Dottoresse Micheli e Pretelli, è un dato che fa riflettere quello sull’aumento esponenziale del numero di chiamate che avete ricevuto quest’anno rispetto al 2021. Aumenta il disagio mentale e addirittura tra i bambini. Come si spiega?

"Viviamo un periodo storico difficilissimo. E c’è da dire che il post pandemia da Covid ha fatto esplodere tutto. Ma soprattutto c’è un senso di vuoto esistenziale che i ragazzi personificano. Le cause possono essere diverse, c’è anche la componente biologica, ma c’è anche la causa ambientale, famigliare. Ogni ragazzo porta con sé anche la storia della sua famiglia, dei suoi genitori. Spesso un giovane abusato è figlio di madri e padri a loro volta vittime di abusi. E noi ci facciamo carico di un dolore che risale a generazioni precedenti"

E dovete affrontare disturbi che si manifestano in forme anche molto violente…

"Innanzitutto – risponde Pretelli – è importante la questione terminologica. Si deve parlare di disagio psichico e non di problematiche psichiatriche, perché con la seconda si finisce per stigmatizzare e invece questi disagi vanno letti in una storia più ampia. Il disagio psichico comprende tutto, la genetica, l’ambiente e la famiglia. Spesso il deficit cognitivo è da incuria. Stiamo vedendo poi anche ragazzini adottati che manifestano traumi non dichiarati dal paese d’origine, bimbi venduti per sfruttamento sessuale. La separazione tra i genitori è il minimo. Ora c’è anche il tema nuovo dell’identità di genere, abbiamo un ospite entrato perchè vuole cambiare sesso. Temi a cui la società non sa dare risposte e creano fratture e dolore nei ragazzi".

Dolori così forti che spingono a farsi del male, a tagliarsi con lamette…

"A tagliarsi con qualsiasi oggetto appuntito capiti a tiro. Ho visto di tutto – racconta la direttora Lucia – Uno dei nostri ragazzi diceva che tutto il dolore dei tagli era comunque meno forte di quello che sentiva dentro".

Come curate questo disagio psichico?

"Detto in sintesi è ’"io nel gruppo e il gruppo nell’io’. La vera terapia è viverecon loro, fare esperienza insieme di gioie e dolori. La parola d’ordine è sempre: consapevolezza. E l’obiettivo è di accompagnarli nell’inserimento in società, trovare a ciascuno il proprio posto nel mondo".
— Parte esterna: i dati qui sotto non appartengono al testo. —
(* ===== verification/PropertyPolicy.v ===== *)
(** Property-local exceptions to the write-conflict rule
    (crates/db/src/engine/moor_db/property_policy.rs): which property values
    may be overwritten without a conflict, and the revalidation of the policies
    and definitions a transaction relied on.

    The walk up the parents is a [while] loop; it is modelled with fuel, and
    [Diverged] is the outcome of a walk that does not end. *)
From S2P Require Import Prelude Obj TxTypes RelIndex RelTx CheckApply Model Relations.
From S2P Require Import Verbs Caches.
From stdpp Require Import base gmap sets list strings fin_maps.

Open Scope Z_scope.

(** How an operation of the commit code stops early: with a conflict report,
    by a failed [expect], or not at all. *)
Inductive abort :=
| Failed (info : ConflictInfo)
| Panicked
| Diverged.

Section policy.
Context `{Hashes} `{Payload}.

(** What a key will hold once the working set is committed. *)
Definition final_value {r} (w : Working r) (key : DomainOf r) : option (CodomainOf r) :=
  match WorkingSet.tuples w !! key with
  | Some op => op_value (operation op)
  | None => entry_value <$> index_lookup (WorkingSet.base_index w) key
  end.

Definition property_can_clobber (flags : Working ObjectPropflags) (key : PropertyKey) : bool :=
  let perms : option PropPerms :=
    match WorkingSet.tuples flags !! key with
    | Some op => match operation op with
                 | OpInsert perms | OpUpdate perms => Some perms
                 | OpDelete => None
                 end
    | None => entry_value <$> index_lookup (WorkingSet.base_index flags) key
    end in
  match perms with
  | Some perms => BitEnumOps.contains PropClobber (PropPermsOps.flags perms)
  | None => false
  end.

(** The [validate!] macros: the key of a relation has not moved. *)
Definition validate (ws : RelationWorkingSets) (current : WorldStateSnapshot)
    (r : DatabaseRelation) (key : DomainOf r) : result unit abort :=
  if relation_key_unchanged (WorkingSet.base_index (rws ws r)) (snap_index current r) key
  then Ok tt
  else Err (Failed (make_conflict_info (mkSymbol (as_str r)) key ConcurrentWrite)).

Definition check_owner_change (ws : RelationWorkingSets) (current : WorldStateSnapshot)
    (_ : unit) (object : Obj) : result unit abort :=
  let? _ := validate ws current ObjectFlags object in
  let? _ := validate ws current ObjectParent object in
  validate ws current ObjectPropdefs object.

Definition check_inherited_policy (ws : RelationWorkingSets) (current : WorldStateSnapshot)
    (_ : unit) (key : PropertyKey) : result unit abort :=
  let unchanged r (k : DomainOf r) :=
    relation_key_unchanged (WorkingSet.base_index (rws ws r)) (snap_index current r) k in
  if unchanged ObjectPropflags key && unchanged ObjectPropdefs (pk_obj key)
     && unchanged ObjectFlags (pk_obj key)
  then Ok tt
  else Err (Failed (make_conflict_info (mkSymbol "object_propflags") key ConcurrentWrite)).

(** The walk from the key's object to the definer of the property. *)
Fixpoint check_ancestry (fuel : nat) (ws : RelationWorkingSets) (current : WorldStateSnapshot)
    (key : PropertyKey) (local_perms : bool) (object : Obj) : result unit abort :=
  match fuel with
  | O => Err Diverged
  | S fuel' =>
      if bool_decide (object = NOTHING) then Ok tt
      else
        let? _ := validate ws current ObjectFlags object in
        let? _ := validate ws current ObjectParent object in
        let? _ := validate ws current ObjectPropdefs object in
        match (defs ← final_value (rws ws ObjectPropdefs) object;
               DefsOps.find (pk_uuid key) (defs : PropDefs)) with
        | Some def =>
            if local_perms then Ok tt
            else validate ws current ObjectPropflags
                   (mkPropertyKey (propdef_definer def) (pk_uuid key))
        | None =>
            match final_value (rws ws ObjectParent) object with
            | None => Ok tt
            | Some parent => check_ancestry fuel' ws current key local_perms parent
            end
        end
  end.

Definition check_property_key (fuel : nat) (ws : RelationWorkingSets)
    (current : WorldStateSnapshot) (_ : unit) (key : PropertyKey) : result unit abort :=
  let? _ := validate ws current ObjectPropflags key in
  let local_perms :=
    match index_lookup (WorkingSet.base_index (rws ws ObjectPropflags)) key with
    | Some _ => true | None => false end in
  if local_perms && negb (property_can_clobber (rws ws ObjectPropflags) key) then Ok tt
  else check_ancestry fuel ws current key local_perms (pk_obj key).

(** The written property values, then the written permissions without one. *)
Definition policy_keys (ws : RelationWorkingSets) : list PropertyKey :=
  keys (rws ws ObjectPropvalues) ++
  filter (λ key, WorkingSet.tuples (rws ws ObjectPropvalues) !! key = None)
    (keys (rws ws ObjectPropflags) : list PropertyKey).

Definition check_property_policies (fuel : nat) (ws : RelationWorkingSets)
    (current : WorldStateSnapshot) : result unit abort :=
  let? _ := fold_res (check_owner_change ws current) tt (elements (owner_change_reads ws)) in
  let? _ := fold_res (check_inherited_policy ws current) tt
              (elements (inherited_policy_reads ws)) in
  fold_res (check_property_key fuel ws current) tt (policy_keys ws).

(** A clobber value replaces the whole stored value: its hint is cleared. *)
Definition clear_clobber_op (flags : Working ObjectPropflags) (key : PropertyKey) (op : Op Var)
  : Op Var :=
  if negb (property_can_clobber flags key) then op
  else
    let cleared (value : Var) :=
      if op_hint value =? OP_HINT_NONE then value else with_cleared_hint value in
    match operation op with
    | OpInsert value => CheckRelation.with_operation (OpInsert (cleared value)) op
    | OpUpdate value => CheckRelation.with_operation (OpUpdate (cleared value)) op
    | OpDelete => op
    end.

Definition clear_clobber_hints (ws : RelationWorkingSets) : RelationWorkingSets :=
  let values := rws ws ObjectPropvalues in
  with_working ObjectPropvalues
    (WorkingSet.with_tuples
       (map_imap (λ key op, Some (clear_clobber_op (rws ws ObjectPropflags) key op))
          (WorkingSet.tuples values)) values) ws.
End policy.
E il rapporto con la famiglia? "Non si spezza mai, anche quando viene sospesa la potestà genitoriale, perché la dimensione affettiva resta per sempre. Ci si deve fare subito i conti. Anche quando ci sono cose gravissime, come abusi sessuali, ma è solo facendo i conti con quella realtà che si combatte contro il disagio. Noi proviamo a creare un’alleanza terapeutica nella famiglia, manteniamo la dimensione affettiva. Non quella di cura, ovviamente. Poi una comunità per minori per funzionare può avere al massimo 10 ospiti. Noi ne abbiamo venti per le due fasce da 9-14 e 14-18"

Ma le richieste di aiuto sono aumentate. Che ruolo hanno le istituzioni?

"Le istituzioni spesso riproducono la frammentarietà delle famiglie, ragazzi che non hanno una continuità di cura, con cambi continui di psicologo ad esempio. Serve una progettazione".